■ Try it
Where in the data below does the word "Ltac" appear? Copy every line that has it.

■ Dataset entries
>>>>>

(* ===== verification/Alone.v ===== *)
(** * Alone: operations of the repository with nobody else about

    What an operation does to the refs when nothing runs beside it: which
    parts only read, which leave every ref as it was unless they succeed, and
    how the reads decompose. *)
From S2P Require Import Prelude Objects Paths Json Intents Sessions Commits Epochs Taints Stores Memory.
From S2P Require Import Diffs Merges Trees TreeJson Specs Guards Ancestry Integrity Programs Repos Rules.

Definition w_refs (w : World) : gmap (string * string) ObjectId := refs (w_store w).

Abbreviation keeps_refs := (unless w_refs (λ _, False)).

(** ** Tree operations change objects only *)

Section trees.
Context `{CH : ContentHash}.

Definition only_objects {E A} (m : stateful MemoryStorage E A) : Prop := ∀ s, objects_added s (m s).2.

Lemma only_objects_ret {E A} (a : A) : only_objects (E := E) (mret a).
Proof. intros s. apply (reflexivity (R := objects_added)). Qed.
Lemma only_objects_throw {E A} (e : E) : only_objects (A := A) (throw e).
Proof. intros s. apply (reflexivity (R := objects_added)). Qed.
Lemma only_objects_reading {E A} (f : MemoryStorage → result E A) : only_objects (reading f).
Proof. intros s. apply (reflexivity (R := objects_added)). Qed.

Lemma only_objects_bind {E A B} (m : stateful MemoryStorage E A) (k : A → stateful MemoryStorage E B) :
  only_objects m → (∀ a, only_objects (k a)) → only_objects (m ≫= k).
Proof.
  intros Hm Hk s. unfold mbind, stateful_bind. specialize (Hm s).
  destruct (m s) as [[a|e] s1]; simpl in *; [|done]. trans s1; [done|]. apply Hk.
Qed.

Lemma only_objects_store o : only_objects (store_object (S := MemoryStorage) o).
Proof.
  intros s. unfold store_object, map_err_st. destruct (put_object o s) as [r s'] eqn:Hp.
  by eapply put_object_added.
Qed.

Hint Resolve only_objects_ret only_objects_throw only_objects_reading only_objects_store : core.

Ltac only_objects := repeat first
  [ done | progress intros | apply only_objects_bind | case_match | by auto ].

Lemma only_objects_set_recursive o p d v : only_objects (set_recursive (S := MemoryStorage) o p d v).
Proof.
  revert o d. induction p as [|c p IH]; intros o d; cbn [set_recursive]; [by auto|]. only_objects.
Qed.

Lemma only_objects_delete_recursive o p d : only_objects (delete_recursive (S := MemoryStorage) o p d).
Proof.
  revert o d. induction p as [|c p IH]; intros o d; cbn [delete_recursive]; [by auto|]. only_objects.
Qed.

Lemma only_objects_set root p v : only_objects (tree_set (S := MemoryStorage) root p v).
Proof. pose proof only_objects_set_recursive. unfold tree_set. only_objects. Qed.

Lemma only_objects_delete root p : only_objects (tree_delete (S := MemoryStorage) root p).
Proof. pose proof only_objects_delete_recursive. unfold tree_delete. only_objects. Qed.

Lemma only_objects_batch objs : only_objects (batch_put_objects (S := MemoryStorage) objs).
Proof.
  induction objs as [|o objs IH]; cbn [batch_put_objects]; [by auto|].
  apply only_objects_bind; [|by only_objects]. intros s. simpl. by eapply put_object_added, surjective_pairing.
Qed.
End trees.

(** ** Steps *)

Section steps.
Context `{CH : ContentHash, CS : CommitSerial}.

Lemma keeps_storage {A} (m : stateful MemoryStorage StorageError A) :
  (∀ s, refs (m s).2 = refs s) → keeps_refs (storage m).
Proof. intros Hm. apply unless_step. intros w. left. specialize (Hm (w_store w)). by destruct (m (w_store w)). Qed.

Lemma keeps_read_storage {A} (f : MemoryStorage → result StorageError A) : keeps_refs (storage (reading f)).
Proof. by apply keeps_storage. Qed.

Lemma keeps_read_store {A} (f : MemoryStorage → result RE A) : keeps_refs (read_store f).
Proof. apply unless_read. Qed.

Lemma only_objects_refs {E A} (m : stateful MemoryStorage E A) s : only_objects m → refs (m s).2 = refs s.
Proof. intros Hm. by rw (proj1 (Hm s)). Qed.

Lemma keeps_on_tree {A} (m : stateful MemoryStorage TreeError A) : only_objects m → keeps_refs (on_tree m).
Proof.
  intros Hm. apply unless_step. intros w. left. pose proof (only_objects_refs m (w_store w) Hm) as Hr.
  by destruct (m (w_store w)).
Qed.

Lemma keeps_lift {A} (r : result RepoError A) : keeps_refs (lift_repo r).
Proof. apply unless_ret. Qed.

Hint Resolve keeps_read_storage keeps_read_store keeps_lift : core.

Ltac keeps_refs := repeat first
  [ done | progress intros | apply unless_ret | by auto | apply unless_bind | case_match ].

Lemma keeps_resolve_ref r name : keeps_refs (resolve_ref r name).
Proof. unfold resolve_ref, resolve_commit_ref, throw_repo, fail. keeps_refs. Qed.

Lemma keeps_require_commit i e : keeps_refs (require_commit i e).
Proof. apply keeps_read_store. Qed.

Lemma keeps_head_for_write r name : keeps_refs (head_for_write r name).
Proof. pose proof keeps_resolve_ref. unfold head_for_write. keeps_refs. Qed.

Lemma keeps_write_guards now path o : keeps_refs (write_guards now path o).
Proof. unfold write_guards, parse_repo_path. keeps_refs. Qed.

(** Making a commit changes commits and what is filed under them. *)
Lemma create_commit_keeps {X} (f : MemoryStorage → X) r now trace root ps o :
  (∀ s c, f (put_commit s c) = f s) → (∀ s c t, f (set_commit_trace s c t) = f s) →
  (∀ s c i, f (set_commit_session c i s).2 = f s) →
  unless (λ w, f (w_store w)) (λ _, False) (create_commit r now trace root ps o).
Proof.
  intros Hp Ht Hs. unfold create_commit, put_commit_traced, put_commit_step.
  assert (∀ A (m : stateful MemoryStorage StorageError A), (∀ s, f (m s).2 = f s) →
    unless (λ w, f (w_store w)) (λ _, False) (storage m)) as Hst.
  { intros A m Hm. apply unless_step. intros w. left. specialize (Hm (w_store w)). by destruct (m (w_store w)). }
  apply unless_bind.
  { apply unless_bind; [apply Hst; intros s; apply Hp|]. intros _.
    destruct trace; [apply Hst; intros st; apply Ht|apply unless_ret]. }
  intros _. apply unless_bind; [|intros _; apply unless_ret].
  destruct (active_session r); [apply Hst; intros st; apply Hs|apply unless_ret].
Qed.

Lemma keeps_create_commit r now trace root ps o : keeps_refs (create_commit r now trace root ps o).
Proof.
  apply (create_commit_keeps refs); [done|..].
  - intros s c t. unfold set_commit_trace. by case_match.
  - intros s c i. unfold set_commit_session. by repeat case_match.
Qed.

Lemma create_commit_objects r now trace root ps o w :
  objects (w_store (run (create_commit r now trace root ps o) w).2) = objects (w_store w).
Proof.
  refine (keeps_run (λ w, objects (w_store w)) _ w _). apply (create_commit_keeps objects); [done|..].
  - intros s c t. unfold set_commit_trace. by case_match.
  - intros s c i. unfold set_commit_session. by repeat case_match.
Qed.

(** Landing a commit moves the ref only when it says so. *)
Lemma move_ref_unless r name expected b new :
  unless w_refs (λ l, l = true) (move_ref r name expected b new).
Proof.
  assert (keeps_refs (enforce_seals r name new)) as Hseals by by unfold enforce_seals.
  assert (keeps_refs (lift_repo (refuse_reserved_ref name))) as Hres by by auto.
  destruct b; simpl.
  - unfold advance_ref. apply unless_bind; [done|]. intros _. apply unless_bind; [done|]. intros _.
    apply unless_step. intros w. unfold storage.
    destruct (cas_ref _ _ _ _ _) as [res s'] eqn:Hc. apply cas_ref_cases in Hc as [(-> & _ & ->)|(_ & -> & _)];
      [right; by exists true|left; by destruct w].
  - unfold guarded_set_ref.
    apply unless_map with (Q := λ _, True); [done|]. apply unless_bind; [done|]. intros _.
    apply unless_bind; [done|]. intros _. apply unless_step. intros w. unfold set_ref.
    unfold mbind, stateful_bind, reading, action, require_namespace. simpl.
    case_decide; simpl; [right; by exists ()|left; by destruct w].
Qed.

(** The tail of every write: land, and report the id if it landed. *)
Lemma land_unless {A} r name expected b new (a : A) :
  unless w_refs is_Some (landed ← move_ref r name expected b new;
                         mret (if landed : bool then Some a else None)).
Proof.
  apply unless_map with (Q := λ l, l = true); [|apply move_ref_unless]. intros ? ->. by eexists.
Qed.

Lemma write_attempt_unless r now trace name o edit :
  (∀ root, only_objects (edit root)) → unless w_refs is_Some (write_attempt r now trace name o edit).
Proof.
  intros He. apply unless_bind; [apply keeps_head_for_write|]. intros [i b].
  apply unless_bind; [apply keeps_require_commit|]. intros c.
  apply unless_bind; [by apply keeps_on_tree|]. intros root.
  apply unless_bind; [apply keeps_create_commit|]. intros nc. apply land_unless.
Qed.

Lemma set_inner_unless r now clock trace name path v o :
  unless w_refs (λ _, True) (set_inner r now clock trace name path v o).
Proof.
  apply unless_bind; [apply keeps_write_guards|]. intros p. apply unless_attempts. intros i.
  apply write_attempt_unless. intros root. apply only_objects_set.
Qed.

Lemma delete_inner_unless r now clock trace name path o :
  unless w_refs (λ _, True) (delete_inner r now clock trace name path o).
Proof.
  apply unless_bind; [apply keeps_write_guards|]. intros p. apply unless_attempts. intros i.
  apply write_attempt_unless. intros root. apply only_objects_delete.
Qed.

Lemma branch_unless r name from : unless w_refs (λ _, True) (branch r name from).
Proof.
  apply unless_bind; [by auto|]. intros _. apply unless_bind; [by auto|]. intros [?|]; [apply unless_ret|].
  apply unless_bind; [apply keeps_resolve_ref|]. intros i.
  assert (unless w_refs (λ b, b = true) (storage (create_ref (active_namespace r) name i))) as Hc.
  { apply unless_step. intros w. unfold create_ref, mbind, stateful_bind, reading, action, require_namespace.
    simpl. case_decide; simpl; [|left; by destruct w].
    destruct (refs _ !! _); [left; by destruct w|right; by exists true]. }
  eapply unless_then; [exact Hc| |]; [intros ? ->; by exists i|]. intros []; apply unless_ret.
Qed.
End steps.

<<<<<

■ Result
Ltac only_objects := repeat first
Ltac keeps_refs := repeat first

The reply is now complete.